Because providers and home health clinicians are generally not part of the same health system and have physical distance between them, there is significant difficulty with effective communication [19]. Recognition of the need for more information is indicated by the extensive use of the “Clarify” button. It is therefore important to develop modes of communication that ensure medication reconciliation and other care issues can be effectively and efficiently addressed.
Work in these two areas should contribute to the general need for improved decision support user-interfaces, best practices for user interactions, and dissemination of guidelines for developing effective EHR tools.
5. Conclusions
In this study we found that electronic medication reconciliation can support more accurate detection and resolution of medication discrepancies than a paper-based process. The electronic module for detection and resolution of discrepancies was overwhelmingly well received and participants requested that it be incorporated into their EHR as soon as possible. In addition, physicians took advantage of the integration with the patient record to verify the appropriateness of medications.
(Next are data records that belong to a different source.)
(* ===== verification/Kbd.v ===== *)
(** * The keyboard ([kbd.c], [kbd.h])

    [kbdgetc] turns the scan codes of the keyboard controller into characters with a
    word of modifier bits; [kbdintr] hands them to the line editor of the console. *)
From S2P Require Import Prelude Layout Memory Locks Digits Console ConsoleScreen ConsoleInput.

Definition SHIFT : Z := 1.
Definition CTL : Z := 2.
Definition ALT : Z := 4.
Definition CAPSLOCK : Z := 8.
Definition NUMLOCK : Z := 16.
Definition SCROLLLOCK : Z := 32.
Definition E0ESC : Z := 64.

(** An initialised array of 256 bytes: the positional elements, then those with a
    designator; the others are 0. *)
Definition table (l : list Z) (designated : list (Z * Z)) (i : Z) : Z :=
  match list_find (fun p : Z * Z => p.1 = i) designated with
  | Some (_, p) => p.2
  | None => nth (Z.to_nat i) l 0
  end.

Definition shiftcode : Z -> Z := table
  []
  [ (29, 2); (42, 1); (54, 1); (56, 4); (157, 2); (184, 4) ].
Definition togglecode : Z -> Z := table
  []
  [ (58, 8); (69, 16); (70, 32) ].
Definition normalmap : Z -> Z := table
  [ 0; 27; 49; 50; 51; 52; 53; 54; 55; 56; 57; 48; 45; 61; 8; 9;
    113; 119; 101; 114; 116; 121; 117; 105; 111; 112; 91; 93; 10; 0; 97; 115;
    100; 102; 103; 104; 106; 107; 108; 59; 39; 96; 0; 92; 122; 120; 99; 118;
    98; 110; 109; 44; 46; 47; 0; 42; 0; 32; 0; 0; 0; 0; 0; 0;
    0; 0; 0; 0; 0; 0; 0; 55; 56; 57; 45; 52; 53; 54; 43; 49;
    50; 51; 48; 46; 0; 0; 0; 0 ]
  [ (156, 10); (181, 47); (200, 226); (208, 227); (201, 230); (209, 231); (203, 228); (205, 229); (151, 224); (207, 225); (210, 232); (211, 233) ].
Definition shiftmap : Z -> Z := table
  [ 0; 27; 33; 64; 35; 36; 37; 94; 38; 42; 40; 41; 95; 43; 8; 9;
    81; 87; 69; 82; 84; 89; 85; 73; 79; 80; 123; 125; 10; 0; 65; 83;
    68; 70; 71; 72; 74; 75; 76; 58; 34; 126; 0; 124; 90; 88; 67; 86;
    66; 78; 77; 60; 62; 63; 0; 42; 0; 32; 0; 0; 0; 0; 0; 0;
    0; 0; 0; 0; 0; 0; 0; 55; 56; 57; 45; 52; 53; 54; 43; 49;
    50; 51; 48; 46; 0; 0; 0; 0 ]
  [ (156, 10); (181, 47); (200, 226); (208, 227); (201, 230); (209, 231); (203, 228); (205, 229); (151, 224); (207, 225); (210, 232); (211, 233) ].
Definition ctlmap : Z -> Z := table
  [ 0; 0; 0; 0; 0; 0; 0; 0; 0; 0; 0; 0; 0; 0; 0; 0;
    17; 23; 5; 18; 20; 25; 21; 9; 15; 16; 0; 0; 13; 0; 1; 19;
    4; 6; 7; 8; 10; 11; 12; 0; 0; 0; 0; 28; 26; 24; 3; 22;
    2; 14; 13; 0; 0; 239; 0; 0 ]
  [ (156, 13); (181, 239); (200, 226); (208, 227); (201, 230); (209, 231); (203, 228); (205, 229); (151, 224); (207, 225); (210, 232); (211, 233) ].

Definition charcode (k : Z) : Z -> Z := nth (Z.to_nat k) [normalmap; shiftmap; ctlmap; ctlmap] (fun _ => 0).

(** The [static] word of modifiers and the scan codes the controller holds: its
    status bit for data is set while there is one. *)
Record kbd := Kbd { k_shift : Z; k_data : list Z }.
Definition set_shift (f : Z -> Z) : M kbd unit := modify (fun s => Kbd (f (k_shift s)) (k_data s)).

(** The letters change case under caps lock. *)
Definition caps (shift c : Z) : Z :=
  if truth (shift &&& CAPSLOCK) then
    if (97 <=? c) && (c <=? 122) then c - 32 else if (65 <=? c) && (c <=? 90) then c + 32 else c
  else c.

Definition press (data : Z) : M kbd Z :=
  set_shift (fun s => s ||| shiftcode data) ;;
  set_shift (fun s => Z.lxor s (togglecode data)) ;;
  s ← gets k_shift;
  mret (caps s (charcode (s &&& (CTL ||| SHIFT)) data)).

Definition kbdgetc : M kbd Z := fun k =>
  match k_data k with
  | [] => Done (-1) k
  | data :: rest =>
      (if data =? 224 then set_shift (fun s => s ||| E0ESC) ;; mret 0
       else
         s ← gets k_shift;
         if truth (data &&& 128) then
           let data := if truth (s &&& E0ESC) then data else data &&& 127 in
           set_shift (fun s => s &&& Z.lnot (shiftcode data ||| E0ESC)) ;; mret 0
         else if truth (s &&& E0ESC) then
           set_shift (fun s => s &&& Z.lnot E0ESC) ;; press (data ||| 128)
         else press data) (Kbd (k_shift k) rest)
  end.

(** The characters [consoleintr] gets from [kbdgetc] until it has none: one per scan
    code. *)
Fixpoint kbd_chars (n : nat) : M kbd (list Z) :=
  match n with
  | O => mret []
  | S n' => c ← kbdgetc; if c <? 0 then mret [] else cs ← kbd_chars n'; mret (c :: cs)
  end.
Definition kbdintr (k : kbd) : M con (bool * kbd) := fun s =>
  match kbd_chars (S (length (k_data k))) k with
  | Done cs k' => match consoleintr cs s with
                  | Done d s' => Done (d, k') s'
                  | Panic m => Panic m | Sleep c s' => Sleep c s' | Undef w => Undef w | Spin => Spin
                  end
  | _ => Undef "kbd"
  end.

(** ** One scan code at a time *)
Definition press_step (st data : Z) : Z * Z :=
  let st := Z.lxor (st ||| shiftcode data) (togglecode data) in
  (caps st (charcode (st &&& (CTL ||| SHIFT)) data), st).
Definition code_step (st data : Z) : Z * Z :=
  if data =? 224 then (0, st ||| E0ESC)
  else if truth (data &&& 128) then
    (0, st &&& Z.lnot (shiftcode (if truth (st &&& E0ESC) then data else data &&& 127) ||| E0ESC))
  else if truth (st &&& E0ESC) then press_step (st &&& Z.lnot E0ESC) (data ||| 128)
  else press_step st data.
Fixpoint code_steps (st : Z) (codes : list Z) : list Z * Z :=
  match codes with
  | [] => ([], st)
  | d :: codes' => let r := code_steps (code_step st d).2 codes' in ((code_step st d).1 :: r.1, r.2)
  end.

Lemma kbdgetc_step st d rest : kbdgetc (Kbd st (d :: rest)) = Done (code_step st d).1 (Kbd (code_step st d).2 rest).
Proof.
  unfold kbdgetc, code_step. cbn [k_data k_shift]. destruct (d =? 224); [done|].
  rewrite (bind_Done (gets k_shift) _ (Kbd st rest) st (Kbd st rest) eq_refl).
  destruct (truth (d &&& 128)); [done|]. by destruct (truth (st &&& E0ESC)).
Qed.

Lemma charcode_range k d : 0 <= k < 4 -> 0 <= d < 256 -> 0 <= charcode k d < 256.
Proof.
  intros Hk Hd.
  assert (H : forallb (fun k => forallb (fun d => (0 <=? charcode k d) && (charcode k d <? 256)) (seqZ 0 256)) (seqZ 0 4) = true) by (vm_compute; done).
  rewrite forallb_forall in H. specialize (H k). rewrite <- list_elem_of_In, elem_of_seqZ in H. specialize (H ltac:(lia)).
  rewrite forallb_forall in H. specialize (H d). rewrite <- list_elem_of_In, elem_of_seqZ in H. specialize (H ltac:(lia)). lia.
Qed.
Lemma press_step_range st d : 0 <= d < 256 -> 0 <= (press_step st d).1 < 256.
Proof.
  intros Hd. unfold press_step. cbn [fst]. set (k := Z.lxor _ _ &&& _).
  assert (Hk : 0 <= k < 4).
  { unfold k. change (CTL ||| SHIFT) with (Z.ones 2). rewrite Z.land_ones by lia. change (2 ^ 2) with 4. zlia. }
  pose proof (charcode_range k d Hk Hd). unfold caps. repeat case_match; lia.
Qed.
Lemma lor128_range d : 0 <= d < 256 -> truth (d &&& 128) = false -> 0 <= d ||| 128 < 256.
Proof.
  intros Hd _. assert (H : forallb (fun d => (0 <=? d ||| 128) && (d ||| 128 <? 256)) (seqZ 0 256) = true) by (vm_compute; done).
  rewrite forallb_forall in H. specialize (H d). rewrite <- list_elem_of_In, elem_of_seqZ in H. specialize (H ltac:(lia)). lia.
Qed.
Lemma code_step_range st d : 0 <= d < 256 -> 0 <= (code_step st d).1 < 256.
Proof.
  intros Hd. unfold code_step. destruct (d =? 224); [cbn; lia|]. destruct (truth (d &&& 128)) eqn:E; [cbn; lia|].
  destruct (truth (st &&& E0ESC)); apply press_step_range; [by apply lor128_range|done].
Qed.

(** The handler takes every scan code the controller holds. *)
Lemma kbd_chars_steps codes st n : Forall (fun d => 0 <= d < 256) codes -> (length codes < n)%nat ->
  kbd_chars n (Kbd st codes) = Done (code_steps st codes).1 (Kbd (code_steps st codes).2 []).
Proof.
  revert st n. induction codes as [|d codes IH]; intros st [|n] Hc Hn; cbn [length] in Hn; try lia; cbn [kbd_chars code_steps].
  - done.
  - apply Forall_cons in Hc as [Hd Hc]. unfold mbind, M_bind. rewrite kbdgetc_step.
    pose proof (code_step_range st d Hd). rewrite (proj2 (Z.ltb_ge _ 0)) by lia. rewrite IH by (done || lia). done.
Qed.
Lemma code_steps_range codes st : Forall (fun d => 0 <= d < 256) codes -> Forall (fun c => 0 <= c < 256) (code_steps st codes).1.
Proof.
  revert st. induction codes as [|d codes IH]; intros st Hc; cbn [code_steps]; [constructor|].
  apply Forall_cons in Hc as [Hd Hc]. constructor; [by apply code_step_range|by apply IH].
Qed.
Lemma code_steps_app st l1 l2 :
  code_steps st (l1 ++ l2) = let r1 := code_steps st l1 in let r2 := code_steps r1.2 l2 in (r1.1 ++ r2.1, r2.2).
Proof.
  revert st. induction l1 as [|d l1 IH]; intros st; cbn [app code_steps]; [apply surjective_pairing|].
  rewrite IH. done.
Qed.

(** ** Letters *)

(** What a letter key gives under the modifiers: control characters, and the other
    case under shift or caps lock but not under both. *)
Definition letter (st c : Z) : Z :=
  if truth (st &&& CTL) then c - 96
  else if xorb (truth (st &&& SHIFT)) (truth (st &&& CAPSLOCK)) then c - 32 else c.

Lemma kbd_letter st d : 0 <= st < 64 -> 0 <= d < 128 -> 97 <= normalmap d <= 122 ->
  code_step st d = (letter st (normalmap d), st).
Proof.
  intros Hs Hd Hl.
  assert (H : forallb (fun st => forallb (fun d => negb ((97 <=? normalmap d) && (normalmap d <=? 122)) ||
     bool_decide (code_step st d = (letter st (normalmap d), st))) (seqZ 0 128)) (seqZ 0 64) = true) by (vm_compute; done).
  rewrite forallb_forall in H. specialize (H st). rewrite <- list_elem_of_In, elem_of_seqZ in H. specialize (H ltac:(lia)).
  rewrite forallb_forall in H. specialize (H d). rewrite <- list_elem_of_In, elem_of_seqZ in H. specialize (H ltac:(lia)).
  rewrite (proj2 (Z.leb_le _ _)), (proj2 (Z.leb_le (normalmap d) _)) in H by lia. by apply bool_decide_eq_true in H.
Qed.

(** The keys a typist presses for a letter: the key of the letter, with the left
    shift key held for a capital. *)
Definition key_of (c : Z) : Z := default 0 (snd <$> list_find (fun d => normalmap d = c) (seqZ 0 128)).
Definition upper (c : Z) : Prop := 65 <= c <= 90.
Definition lower (c : Z) : Prop := 97 <= c <= 122.
Definition typed (c : Z) : list Z :=
  if (97 <=? c) && (c <=? 122) then [key_of c; key_of c + 128] else [42; key_of (c + 32); key_of (c + 32) + 128; 170].
Definition ENTER : list Z := [28; 156].

Lemma typed_letter c : upper c \/ lower c ->
  Forall (fun d => 0 <= d < 256) (typed c) /\ (code_steps 0 (typed c)).2 = 0 /\ filter (fun x => x <> 0) (code_steps 0 (typed c)).1 = [c].
Proof.
  intros Hc.
  assert (H : forallb (fun c => negb (((65 <=? c) && (c <=? 90)) || ((97 <=? c) && (c <=? 122))) ||
     (forallb (fun d => (0 <=? d) && (d <? 256)) (typed c) && ((code_steps 0 (typed c)).2 =? 0) &&
      bool_decide (filter (fun x => x <> 0) (code_steps 0 (typed c)).1 = [c]))) (seqZ 0 128) = true) by (vm_compute; done).
  rewrite forallb_forall in H. specialize (H c). rewrite <- list_elem_of_In, elem_of_seqZ in H. unfold upper, lower in Hc. specialize (H ltac:(lia)).
  assert (Hg : (((65 <=? c) && (c <=? 90)) || ((97 <=? c) && (c <=? 122))) = true) by lia. rewrite Hg in H. cbn [negb orb] in H.
  apply andb_true_iff in H as [H H3%bool_decide_eq_true]. apply andb_true_iff in H as [H1 H2%Z.eqb_eq].
  split_and!; [|done|done]. rewrite Forall_forall. intros x Hx. rewrite forallb_forall in H1. specialize (H1 x (proj1 (list_elem_of_In _ _) Hx)). lia.
Qed.

Lemma typed_text text : Forall (fun c => upper c \/ lower c) text ->
  let codes := concat (map typed text) in
  Forall (fun d => 0 <= d < 256) codes /\ (code_steps 0 codes).2 = 0 /\ filter (fun x => x <> 0) (code_steps 0 codes).1 = text.
Proof.
  induction 1 as [|c text Hc Ht IH]; cbn [map concat]; [done|]. cbn zeta in *. destruct IH as (I1 & I2 & I3).
  destruct (typed_letter c Hc) as (T1 & T2 & T3). rewrite code_steps_app. cbn zeta. rewrite T2. cbn [fst snd].
  split_and!; [by apply Forall_app|done|]. by rewrite filter_app, T3, I3.
Qed.

(** The editor ignores the NULs that stand for keys without a character. *)
Lemma ed_chars_nul cs x : 
  let r := ed_chars cs x in let r' := ed_chars (filter (fun c => c <> 0) cs) x in
  r_ed r = r_ed r' /\ r_echo r = r_echo r' /\ r_wakes r = r_wakes r' /\ r_list r = r_list r'.
Proof.
  revert x. induction cs as [|c cs IH]; intros x; [done|]. cbn zeta in *. rewrite filter_cons. destruct (decide (c <> 0)) as [Hc|Hc].
  - cbn [ed_chars r_ed r_echo r_wakes r_list]. destruct (IH (r_ed (ed_char c x))) as (E1 & E2 & E3 & E4). by rewrite E1, E2, E3, E4.
  - assert (c = 0) as -> by lia. cbn [ed_chars r_ed r_echo r_wakes r_list].
    assert (E : ed_char 0 x = Result x [] 0 false) by done. rewrite E. cbn [r_ed r_echo r_wakes r_list app]. apply IH.
Qed.

(** From the keys to the reader: on an idle console with no modifier held, the
    scan codes of a word of letters - each key pressed and released, with the shift
    key around capitals - and of the enter key make the keyboard interrupt commit
    exactly that word and a newline, echo it, wake the readers once, and leave the
    keyboard with no modifier set. *)
Theorem keyboard_line text s :
  can_print s -> input_ok (c_input s) -> Lcons ∉ c_held s -> ed_of (c_input s) = Ed [] [] ->
  Forall (fun c => upper c \/ lower c) text -> Z.of_nat (length text) <= 126 ->
  exists s', kbdintr (Kbd 0 (concat (map typed text) ++ ENTER)) s = Done (false, Kbd 0 []) s' /\
    ed_of (c_input s') = Ed (text ++ [NEWLINE]) [] /\ c_wakes s' = S (c_wakes s) /\
    term_of s' = foldl (fun t c => term_put c t) (term_of s) (text ++ [NEWLINE]).
Proof.
  intros Hs Hi Hl He Ht Hlen. destruct (typed_text text Ht) as (T1 & T2 & T3).
  set (codes := concat (map typed text)) in *.
  assert (Hc : Forall (fun d => 0 <= d < 256) (codes ++ ENTER)) by (apply Forall_app; split; [done|repeat constructor; lia]).
  assert (Hst : (code_steps 0 (codes ++ ENTER)).2 = 0) by (rewrite code_steps_app; cbn zeta; by rewrite T2).
  assert (Hf : filter (fun x => x <> 0) (code_steps 0 (codes ++ ENTER)).1 = text ++ [NEWLINE]).
  { rewrite code_steps_app. cbn zeta. rewrite T2. cbn [fst snd]. by rewrite filter_app, T3. }
  set (cs := (code_steps 0 (codes ++ ENTER)).1) in *.
  assert (Hr : ed_chars (text ++ [NEWLINE]) (Ed [] []) = Result (Ed (text ++ [NEWLINE]) []) (text ++ [NEWLINE]) 1 false).
  { rewrite ed_chars_printable; [|eapply Forall_impl; [exact Ht|unfold upper, lower, printable; cbn; lia]|cbn; lia]. cbn [ed_chars app].
    assert (E : ed_char NEWLINE (Ed [] text) = Result (Ed (text ++ [NEWLINE]) []) [NEWLINE] 1 false); [|by rewrite E].
    unfold ed_char. cbn. unfold INPUT_BUF. by rewrite (proj2 (Z.ltb_lt _ 128)) by lia. }
  pose proof (ed_chars_nul cs (Ed [] [])) as Hn. cbn zeta in Hn. rewrite Hf, Hr in Hn. cbn [r_ed r_echo r_wakes r_list] in Hn.
  destruct Hn as (N1 & N2 & N3 & N4).
  destruct (console_chars_edit cs (with_locks (Lcons :: c_held s) s) (can_print_locks _ _ Hs) Hi) as (i' & H1 & H2 & H3); [by apply code_steps_range|].
  change (c_input (with_locks (Lcons :: c_held s) s)) with (c_input s) in H2, H3. rewrite He in H2, H3. rewrite N1 in H2. rewrite N2, N3, N4 in H3.
  exists (edited i' 1 (text ++ [NEWLINE]) s). split_and!; [|done|done|by apply emits_term].
  unfold kbdintr. cbn [k_data]. rewrite kbd_chars_steps by (done || lia). fold cs. rewrite Hst.
  unfold consoleintr, mbind, M_bind. rewrite acquire_free by done. change (locks_of s) with (c_held s). rewrite H3, edited_locks.
  by rewrite (release_top Lcons (c_held s)).
Qed.

Example keyboard_line_witness :
  exists s', kbdintr (Kbd 0 (concat (map typed [76; 115]) ++ ENTER)) blank_con = Done (false, Kbd 0 []) s' /\ ed_of (c_input s') = Ed [76; 115; NEWLINE] [].
Proof.
  destruct (keyboard_line [76; 115] blank_con blank_can_print blank_input_ok) as (s' & H1 & H2 & _);
    [cbn; set_solver|done|repeat constructor; unfold upper, lower; lia|cbn; lia|].
  exists s'. split; [exact H1|exact H2].
Defined.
We believe these results suggest that electronic medication reconciliation should be implemented as a tightly integrated component of EHRs in order to support accurate and efficient patient care. Further development and integration of electronic medication reconciliation with the capability to communicate across settings, is warranted to improve transitions in care and patient safety.
Acknowledgment
The research reported here was supported by Pilot Study Grant N19-FY14Q1-S2-P01023 by the United States (U.S.) Department of Veterans Affairs, Veterans Health Administration, Office of Rural Health. Dr. Randall Rupper is the Associate Director, Clinical, Geriatric Research Education and Clinical Center at the George E. Wahlen Department of Veterans Affairs Medical Center, Salt Lake City, Utah
Footnotes
Clinical Relevance Statement
This work is clinically relevant in that it shows the feasibility of electronic medication reconciliation. This work also highlights some strengths and potential weaknesses of electronic medication discrepancy detection and identifies future work.
Conflict of Interest
The authors declare that they have no conflicts of interest in the research.
Human Subjects Protections
This study did not involve medical testing on human subjects. This study was reviewed by our Institutional Review Board and found to be exempt. Participants read a cover letter outlining the intent of our research and were informed they could withdraw from participating at any time with no loss of benefit.
Disclaimer
The views expressed in this article are those of the authors and do not necessarily reflect the position or policy of the Department of Veterans Affairs or the United States government.